"Öyle
bir an geldi ki; "Devlet mi paralel, paralel mi devlet?" sorusu
sorulmaya başlamıştı.."
Vatan,
sevdiğim bütün güzel şeylerin ortak adıdır..
Ben
komplo teorilerini pek sevmem. Önümdeki reel gerçekleri, süreçleri okuyup
sosyal-siyasal ön görülerde bulunmaya çalışıyorum acizane. Bir de orman içinde
ağaç sayacak yaşı çoktan geçtim. Süreçlerin
dışında kalmadan ama aynı zamanda dışarıdan okumaya çalışanlardan, irfan, insaf
ve vicdanını hep yanında taşıyanlardan olmak istiyorum sadece..
Bazı
arkadaşlar beni ısrarla bir yere monte etmeye, kategorize etmeye
çalışıyorlar..Nafile!
İçimizin
kan ağladığı, bizim mahallenin insanlarının devasa hatalar yaptığı doğrudur;
lakin ben ne pahasına olursa olsun mahalle gerçeğinden hareketle mahallemizin
sınırlarını korumak zorunda olduğumuzu düşünüyorum. Dışarıdan gelen saldırılar
izafi olarak azaldığında içeri dönük muhasebenin daha rahat yapılacağını
söylüyorum sadece.
Hanemizin
mevcudiyeti/bekası tehdit altında iken, evimiz yangın yerine dönmüşken
mutfaktan bulgur çalan yeğenimle uğraşamam hele bu bilgiyi(!) elinde meşale ile
kundakçıların safında olanlar üfürüyorsa..
Mevcut
siyasi kadro büyük krizlerin ardından geldi iktidara. İktidar dediysek lafın
gelişidir.

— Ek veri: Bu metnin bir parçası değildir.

(** C36. The capture half finds its sender: with a clock that does not run
    backwards, whatever the order in which reads, sends and the two deadlines
    complete, the sender is there when a frame is to be sent.  The byte count it
    reports is the length of the recording, and what it sends on is the beginning
    of the recording, in order.  The only panic is that
    of the byte counter, after 2^64 bytes were read before the deadline. *)
Theorem capture_finds_its_sender capture_deadline drain_deadline start rounds :
  capture_deadline <= drain_deadline → clocked capture_deadline start rounds = true →
  match capture_loop capture_deadline drain_deadline rounds capture_init with
  | Ok (s, f) =>
      cs_bytes (ca_stats s) = Z.of_nat (length (ca_pcm s)) ∧ concat (ca_sent s) `prefix_of` ca_pcm s
  | Panic _ => 2 ^ 64 <= read_bytes capture_deadline rounds
  | Err _ | Undef _ => False
  end.
Proof.
  intros Hdd Hck.
  assert (capture_inv capture_deadline start capture_init) as Hi by (split; [by split_and!|done]).
  pose proof (capture_loop_spec _ _ _ _ _ Hdd Hck Hi) as Hl.
  destruct (capture_loop _ _ _ _) as [ [s f]|?|?|?]; try done. by destruct Hl as [(? & _ & ?) _].
Qed.
(* ===== verification/LeSmoke.v ===== *)
(** * The LE Audio smoke test ([src/bin/floss_le_audio_smoke.rs])

    Plays a tone to an LE Audio group, captures from it through the shared
    memory ring, or both: the sample encodings, the two loops and the session
    around the Floss client. *)

From Stdlib Require Import Floats.SpecFloat.
From stdpp Require Import gmap.
From S2P Require Import Prelude Types Bytes Ring RingSpec RingSetup Pipewire Float SmokeIo Floss.

Module LeSmoke.

Inductive Mode := Output | Input | Duplex.

Record Args := {
  adapter : Z;
  group_id : Z;
  seconds : Z;
  frequency_hz : f64;
  mode : Mode;
  capture : option string;
}.

Definition args_default : Args := {|
  adapter := 0; group_id := -1; seconds := 10; frequency_hz := f64_of_Z 440; mode := Duplex;
  capture := None |}.

Section arguments.
(** [str::parse] for [u32], [i32], [u64] and [f64]. *)
Context (parse_u32 parse_i32 parse_u64 : string → result Z) (parse_f64 : string → result f64).

Definition parse_mode (v : string) : result Mode :=
  if bool_decide (v = "output") then Ok Output
  else if bool_decide (v = "input") then Ok Input
  else if bool_decide (v = "duplex") then Ok Duplex
  else Err ["unknown mode " +:+ v +:+ "; use output, input, or duplex"].

Definition parse_step : option_step Args := λ arg rest a,
  let 'Build_Args ad gr secs freq md cap := a in
  if bool_decide (arg = "--adapter") then
    with_value arg rest (λ v, let? n := parse_u32 v in Ok (Build_Args n gr secs freq md cap))
  else if bool_decide (arg = "--group") then
    with_value arg rest (λ v, let? n := parse_i32 v in Ok (Build_Args ad n secs freq md cap))
  else if bool_decide (arg = "--seconds") then
    with_value arg rest (λ v, let? n := parse_u64 v in Ok (Build_Args ad gr n freq md cap))
  else if bool_decide (arg = "--frequency") then
    with_value arg rest (λ v, let? x := parse_f64 v in Ok (Build_Args ad gr secs x md cap))
  else if bool_decide (arg = "--mode") then
    with_value arg rest (λ v, let? m := parse_mode v in Ok (Build_Args ad gr secs freq m cap))
  else if bool_decide (arg = "--capture") then
    with_value arg rest (λ v, Ok (Build_Args ad gr secs freq md (Some v)))
  else if bool_decide (arg = "-h") || bool_decide (arg = "--help") then inr 0
  else inl (Err ["unknown argument: " +:+ arg]).
(** C2, amended.  Tie-break: whatever the queue and the head position,
    the entry [sstf_find_next_request] returns is the first one, in queue
    order, at the least computed distance: every entry before it is
    strictly farther from the head and every entry after it is at least
    as far, by the distance the scan computes, which is |location - head|
    when the head and the pending locations are at most 2^63;
    [sstf_dispatch] hands over that entry.  In particular with the head
    at 20, after the requests at 10 and then at 30 are added, the
    dispatch hands over the request at 10. *)
Theorem tie_break_first_in_queue_order :
  (forall (nd : sstf_data) (dl : list request) (log : list kmsg) (force : Z),
      queue nd <> [] ->
      exists rq q',
        sstf_find_next_request nd = Some rq /\
        first_nearest distance (head_position nd) (queue nd) rq /\
        (within_half nd ->
         first_nearest seek (head_position nd) (queue nd) rq) /\
        sstf_dispatch (attached nd dl log) force = Some (q', 1) /\
        handed_over (attached nd dl log) q' = Some rq) /\
  (let r10 := mkRequest 0 10 in
   let r30 := mkRequest 1 30 in
   exists q2 q3,
     add_all (attached {| queue := []; head_position := 20 |} [] [])
       [r10; r30] = Some q2 /\
     distance 20 r10 = distance 20 r30 /\
     sstf_dispatch q2 0 = Some (q3, 1) /\
     handed_over q2 q3 = Some r10).
Proof.
  split.
  - intros nd dl log force Hne.
    destruct (find_next_request_some nd Hne) as [rq Hrq].
    eexists rq, _. split; [exact Hrq|].
    pose proof (find_next_request_first nd rq Hrq) as Hfirst.
    split; [exact Hfirst|].
    split; [intros Hw; now apply first_nearest_within_half|].
    split; [exact (dispatch_some nd dl log force rq Hrq)|].
    unfold handed_over, attached. simpl.
    rewrite nth_error_app2 by lia. now rewrite Nat.sub_diag.
  - intros r10 r30. do 2 eexists.
    split; [reflexivity|].
    split; [vm_compute; reflexivity|].
    split; [vm_compute; reflexivity | reflexivity].
Qed.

Bu topraklar sivil siyasetin iktidar olduğu yılları henüz görmedi
daha. Gözümüzün önündeki kavga bir yönüyle sivil siyasetin kanırta kanırta
kendine alan açmak mücadelesi, bir başka boyutu ile Vesayetinin yerli
aktörlerinin döşemiş olduğu mayın tarlalarından el yordamı ile korunabilme
çabası idi.
İşte bu
zor yıllarda kesişti iktidara talip olan Ak Parti ile cemaatin yolları.. Ak
parti iktidarının 3. dönemini Cemaatin domine etmesi devleti tahrip etse de
sonuç itibariyle hayırlı oldu. Tabiri caizse Cemaat iş üstünde yakalandı ve
aynı zamanda kartların yeniden dağıtılması sonucunu doğurdu.
Demokrasi
denemesi pro aşamasında kalan Türkiye'de bu sefer de devlet de pro aşamasına
geriledi. 2000 yıllık denilen devlet geleneği ilk defa 17-25 Aralık süreci ve
akabinde tuz buz oldu.. Öyle bir an geldi ki; "Devlet mi paralel, paralel
mi devlet?" sorusu sorulmaya başlamıştı..
Demokrat
ve liberaller ise bu durumu dün balayı yaşayan karı-kocanın ayrılması üzerinden
okumayı tercih etti. Ya da ya demokrat değildiler ya da aydın değildiler. Daha
kötüsü ya işlerine öyle geliyordu veya çoktan devşirilmişlerdi..
Halbuki
kazın ayağı öyle değildi. Cemaatle sürdürülen zoraki ittifak/evlilik bir mantık
evliliği idi ve hiç bir zaman sevgiye dönüşmemişti. Cemaat, kendisinden ve
kendi çıkarlarından başka birini sevemezdi zaten. Esasında ise onlar sevmeyi
hiç bilmezler, bilemezlerdi. Onlar sadece bağlanmayı ve sahip olmayı
severlerdi..
Mevcut
iktidarın en büyük hatası cemaati, bir cemaat zannetmesi oldu. Aynı hatayı -ki
artık bu hata olamaz taammüden muta nikahıdır, zinadır bana göre - bu gün
muhalefet ve geri kalan demokrat aydınlar(!) yapıyor..
Daha
önce de söyledim, tekrar ediyorum. Eğer, muhalefet ve aydınlarımız hükümete,
cemaate karşı mücadelesinde şartlı destek verse idi bu gün ak parti en fazla
%30 larda idi..Ve devlet bu kadar tahrip edilmemiş olurdu.
İşin en
acı tarafı nedir biliyor musunuz?
Cemaatin
devlet içinde yapılanma kararı 1972 de Akyazılı Vakfı'nın kurulması iledir ve
uygulamaya başlaması diyelim 1975, yani tam 40 yıl öncesinden başlamıştır!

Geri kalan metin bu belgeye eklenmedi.